Population aging has become a worldwide phenomenon, which causes many serious problems. The medical issues related to degenerative brain disease have gradually become a concern. Magnetic Resonance Imaging is one of the most advanced methods for medical imaging and is especially suitable for brain scans. From the literature, although the automatic segmentation method is less laborious and time-consuming, it is restricted in several specific types of images. In addition, hybrid techniques segmentation improves the shortcomings of the single segmentation method. Therefore, this study proposed a hybrid segmentation combined with rough set classifier and wavelet packet method to identify degenerative brain disease. The proposed method is a three-stage image process method to enhance accuracy of brain disease classification. In the first stage, this study used the proposed hybrid segmentation algorithms to segment the brain ROI (region of interest).
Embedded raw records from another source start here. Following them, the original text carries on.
Lemma walk_loop_count entries all n :
  (walk_loop entries all n).1.2 = (n + length (json_files entries))%nat.
Proof.
  unfold json_files. revert all n.
  induction entries as [|e rest IH]; intros all n; [simpl; lia|].
  rewrite filter_cons. cbn [walk_loop].
  destruct (endswith (py ".json") (filename e)) eqn:Hjson.
  - rewrite decide_True by done.
    destruct (extract_location_coords_from_json _ _) as [f out].
    specialize (IH (merge_file f all) (S n)).
    destruct (walk_loop rest (merge_file f all) (S n)) as [[r k] out'].
    simpl in *. lia.
  - rewrite decide_False by done. apply IH.
Qed.



Lemma scan_count_aux entries :
  merge_all_location_coords entries
  = merge_all_location_coords (json_files entries)
  ∧ (merge_all_location_coords entries).1.2 = length (json_files entries).
Proof.
  unfold merge_all_location_coords. split.
  - apply walk_loop_json_files.
  - by rewrite walk_loop_count.
Qed.


Lemma file_mappings_app entries1 entries2 :
  file_mappings (entries1 ++ entries2)
  = file_mappings entries1 ++ file_mappings entries2.
Proof. unfold file_mappings, json_files. by rewrite filter_app, fmap_app. Qed.

Lemma merged_app entries1 entries2 :
  (merge_all_location_coords (entries1 ++ entries2)).1.1 =
  foldl merge_step (merge_all_location_coords entries1).1.1
    (file_mappings entries2).
Proof.
  rewrite !merge_all_result. unfold merge_mappings.
  by rewrite file_mappings_app, foldl_app.
Qed.



Lemma merge_coords_prefix existing coords :
  ∃ extra, merge_coords existing coords = existing ++ extra.
Proof.
  unfold merge_coords. revert existing.
  induction coords as [|c coords IH]; simpl; intros existing.
  - exists []. by rewrite app_nil_r.
  - destruct (append_new_extends existing c) as [extra1 ->].
    destruct (IH (existing ++ extra1)) as [extra2 ->].
    exists (extra1 ++ extra2). by rewrite app_assoc.
Qed.

Lemma foldl_merge_prefix (fs : list LocationCoordDict)
    (all : LocationCoordDict) (p : pystr) (cs : list coordinate) :
  all !! p = Some cs →
  ∃ extra, foldl merge_step all fs !! p = Some (cs ++ extra).
Proof.
  revert all cs. induction fs as [|f fs IH]; simpl; intros all cs Hp.
  - exists []. by rewrite app_nil_r.
  - assert (∃ extra, merge_step all f !! p = Some (cs ++ extra))
      as [extra1 Hp1].
    { unfold merge_step. rewrite merge_file_lookup.
      destruct (f !! p) as [cs'|]; rewrite Hp; simpl.
      - destruct (merge_coords_prefix cs cs') as [extra ->]. by exists extra.
      - exists []. by rewrite app_nil_r. }
    destruct (IH _ _ Hp1) as [extra2 ->].
    exists (extra1 ++ extra2). by rewrite app_assoc.
Qed.

(** Visiting more files never removes a path or a coordinate and never
    reorders what is there: the list of every path already present stays
    as the beginning of its list in the larger result. *)
Theorem later_files_only_append
    (entries more : list walk_entry) (p : pystr) (cs : list coordinate) :
  (merge_all_location_coords entries).1.1 !! p = Some cs →
  ∃ extra,
    (merge_all_location_coords (entries ++ more)).1.1 !! p
    = Some (cs ++ extra).
Proof. intros Hp. rewrite merged_app. by apply foldl_merge_prefix. Qed.

Lemma later_files_only_append_witness :
  ∃ extra,
    (merge_all_location_coords ([file_a] ++ [file_b])).1.1 !! py "A"
    = Some ([[PInt 1; PInt 2]] ++ extra).
Proof.
  apply (later_files_only_append [file_a] [file_b] (py "A")).
  vm_compute. reflexivity.
Defined.

Lemma merge_coords_known existing coords :
  Forall (λ c, coord_in c existing = true) coords →
  merge_coords existing coords = existing.
Proof.
  unfold merge_coords. induction 1 as [|c coords Hc _ IH]; simpl; [done|].
  unfold append_new at 2. by rewrite Hc.
Qed.

Lemma merge_file_known (f all : LocationCoordDict) :
  (∀ p cs, f !! p = Some cs →
     ∃ existing, all !! p = Some existing
               ∧ Forall (λ c, coord_in c existing = true) cs) →
  merge_file f all = all.
Proof.
  intros Hknown. apply map_eq. intros p. rewrite merge_file_lookup.
  destruct (f !! p) as [cs|] eqn:Hp; [|done].
  destruct (Hknown p cs Hp) as (existing & -> & Hall). simpl.
  by rewrite merge_coords_known.
Qed.

(** Meeting a file a second time changes nothing: after a scan that has
    read a [.json] file, reading the same file again leaves the merged
    mapping as it is. *)
Theorem rereading_a_file_changes_nothing
    (entries : list walk_entry) (e : walk_entry) :
  e ∈ json_files entries →
  (merge_all_location_coords (entries ++ [e])).1.1
  = (merge_all_location_coords entries).1.1.
Proof.
  intros He. rewrite merged_app.
  unfold file_mappings at 1, json_files.
  apply list_elem_of_filter in He as Hjson. destruct Hjson as [Hjson _].
  rewrite filter_cons, decide_True by done. simpl. unfold merge_step.
  set (f := (extract_location_coords_from_json
               (path_join (root e) (filename e)) (content e)).1).
  assert (f ∈ file_mappings entries) as Hf.
  { unfold file_mappings.
    by apply (list_elem_of_fmap_2
                (λ e, (extract_location_coords_from_json
                         (path_join (root e) (filename e)) (content e)).1)). }
  apply merge_file_known. intros p cs Hp.
  assert (is_Some ((merge_all_location_coords entries).1.1 !! p))
    as [existing Hex].
  { rewrite merge_all_result. unfold merge_mappings.
    apply foldl_merge_is_Some. right. exists f. by rewrite Hp. }
  exists existing. split; [done|]. apply Forall_forall. intros c Hc.
  assert (has_coord (merge_all_location_coords entries).1.1 p c = true)
    as Hhas.
  { rewrite merge_all_result. unfold merge_mappings.
    rewrite has_coord_foldl_merge. simpl.
    apply existsb_elem_of with f; [done|].
    unfold has_coord. rewrite Hp. by apply coord_in_elem_of. }
  unfold has_coord in Hhas. by rewrite Hex in Hhas.
Qed.

Lemma rereading_a_file_changes_nothing_witness :
  (merge_all_location_coords (two_files ++ [file_a])).1.1
  = (merge_all_location_coords two_files).1.1.
Proof.
  apply rereading_a_file_changes_nothing.
  apply (list_elem_of_lookup_2 _ 0). reflexivity.
Defined.




(** ** Paths and their levels *)

Lemma startswith_arrow (s : pystr) :
  startswith arrow s = true ↔ ∃ r, s = 45 :: 62 :: r.
Proof.
  change arrow with [45; 62]. destruct s as [|c [|d r]]; cbn [startswith].
  - split; [done|]. by intros [r ?].
  - rewrite andb_false_r. split; [done|]. by intros [r ?].
  - rewrite andb_true_r, andb_true_iff, !N.eqb_eq. split.
    + intros [<- <-]. by exists r.
    + intros [r' [= <- <- _]]. done.
Qed.

Lemma split_aux_match cur c s :
  startswith arrow (c :: s) = true →
  split_aux arrow 0 cur (c :: s) = rev cur :: split_aux arrow 1 [] s.
Proof. intros H. cbn [split_aux]. by rewrite H. Qed.

Lemma split_aux_no_match cur c s :
  startswith arrow (c :: s) = false →
  split_aux arrow 0 cur (c :: s) = split_aux arrow 0 (c :: cur) s.
Proof. intros H. cbn [split_aux]. by rewrite H. Qed.

Lemma split_aux_skip cur c s :
  split_aux arrow 1 cur (c :: s) = split_aux arrow 0 cur s.
Proof. done. Qed.

(** The pieces of [left ++ "->" ++ right] are as many as those of [left]
    and those of [right] together: the delimiter put between them is
    found, and it hides no other occurrence. *)
Lemma levels_app_arrow left right :
  levels (left ++ arrow ++ right) = (levels left + levels right)%nat.
Proof.
  unfold levels, split.
  assert (∀ s,
    (∀ cur, length (split_aux arrow 0 cur (s ++ arrow ++ right)) =
            (length (split_aux arrow 0 cur s)
             + length (split_aux arrow 0 [] right))%nat)
    ∧ (∀ cur, s ≠ [] →
         length (split_aux arrow 1 cur (s ++ arrow ++ right)) =
         (length (split_aux arrow 1 cur s)
          + length (split_aux arrow 0 [] right))%nat)) as Hboth.
  { induction s as [|c s [IH0 IH1]].
    - split; [|done]. intros cur.
      change ([] ++ arrow ++ right) with (45 :: 62 :: right).
      rewrite split_aux_match by (apply startswith_arrow; eauto).
      rewrite split_aux_skip. done.
    - split.
      + intros cur. rewrite <- app_comm_cons.
        destruct (startswith arrow (c :: s)) eqn:Hm.
        * apply startswith_arrow in Hm as Hs. destruct Hs as [r [= -> ->]].
          rewrite (split_aux_match cur 45 (62 :: r)) by done.
          rewrite split_aux_match by (apply startswith_arrow; eauto).
          cbn [length]. by rewrite IH1.
        * rewrite (split_aux_no_match cur c s) by done.
          rewrite split_aux_no_match; [apply IH0|].
          destruct (startswith arrow (c :: s ++ arrow ++ right)) eqn:Hm';
            [|done].
          apply startswith_arrow in Hm' as [r Hr].
          destruct s as [|d s].
          -- by injection Hr.
          -- injection Hr as -> -> _.
             enough (startswith arrow (45 :: 62 :: s) = true) by congruence.
             apply startswith_arrow. eauto.
      + intros cur _. rewrite <- app_comm_cons, !split_aux_skip. apply IH0. }
  apply Hboth.
Qed.

Lemma split_aux_nonempty sep skip cur s :
  (1 ≤ length (split_aux sep skip cur s))%nat.
Proof.
  revert skip cur. induction s as [|c s IH]; intros skip cur; [simpl; lia|].
  cbn [split_aux]. destruct skip; [|apply IH].
  destruct (startswith sep (c :: s)); [simpl; lia|apply IH].
Qed.

Lemma levels_positive x : (1 ≤ levels x)%nat.
Proof. apply split_aux_nonempty. Qed.

Lemma join_snoc sep (parts : list pystr) (x : pystr) :
  parts ≠ [] → join sep (parts ++ [x]) = join sep parts ++ sep ++ x.
Proof.
  induction parts as [|p [|q parts] IH]; intros Hne; [done|done|].
  specialize (IH ltac:(done)). cbn [join app] in *.
  rewrite IH. by rewrite <- !app_assoc.
Qed.

Lemma levels_prefix_path_S a k level :
  (1 ≤ k)%nat → a !! k = Some level →
  levels (prefix_path a (S k))
  = (levels (prefix_path a k) + levels (strip level))%nat.
Proof.
  intros Hk Hlevel. unfold prefix_path.
  rewrite (take_S_r _ _ _ Hlevel), fmap_app. simpl.
  rewrite join_snoc; [apply levels_app_arrow|].
  destruct a; [done|]. destruct k; [lia|done].
Qed.

Lemma levels_prefix_path_lt a k k' :
  (1 ≤ k < k')%nat → (k' ≤ length a)%nat →
  (levels (prefix_path a k) < levels (prefix_path a k'))%nat.
Proof.
  intros [Hk Hlt]. induction Hlt as [|k' Hle IH]; intros Hlen.
  - destruct (lookup_lt_is_Some_2 a k ltac:(lia)) as [level Hlevel].
    rewrite (levels_prefix_path_S a k level) by done.
    pose proof (levels_positive (strip level)). lia.
  - destruct (lookup_lt_is_Some_2 a k' ltac:(lia)) as [level Hlevel].
    rewrite (levels_prefix_path_S a k' level) by (done || lia).
    specialize (IH ltac:(lia)). lia.
Qed.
In the second stage, wavelet packet was used to conduct the image decomposition and calculate the feature values. In the final stage, the rough set classifier was utilized to identify the degenerative brain disease. In verification and comparison, two experiments were employed to verify the effectiveness of the proposed method and compare with the TV-seg (total variation segmentation) algorithm, Discrete Cosine Transform, and the listing classifiers. Overall, the results indicated that the proposed method outperforms the listing methods.
机译:人口老龄化已成为一种世界性现象,引起许多严重问题。与变性脑疾病有关的医学问题已逐渐成为人们关注的问题。磁共振成像是医学成像的最先进方法之一,尤其适合于脑部扫描。从文献来看,尽管自动分割方法不那么费力和费时,但是它局限于几种特定类型的图像。另外,混合技术分割改善了单个分割方法的缺点。因此,本研究提出了一种混合分割与粗糙集分类器和小波包方法相结合的方法,以鉴别变性脑疾病。所提出的方法是一种三阶段图像处理方法,以提高脑疾病分类的准确性。在第一阶段,这项研究使用提出的混合分割算法分割大脑ROI(感兴趣的区域)。在第二阶段,使用小波包进行图像分解并计算特征值。在最后阶段,使用粗糙集分类器来识别退化性脑病。在验证和比较中,通过两个实验验证了所提方法的有效性,并与TV-seg(总变化分割)算法,离散余弦变换和列表分类器进行了比较。总体而言,结果表明,所提出的方法优于列表方法。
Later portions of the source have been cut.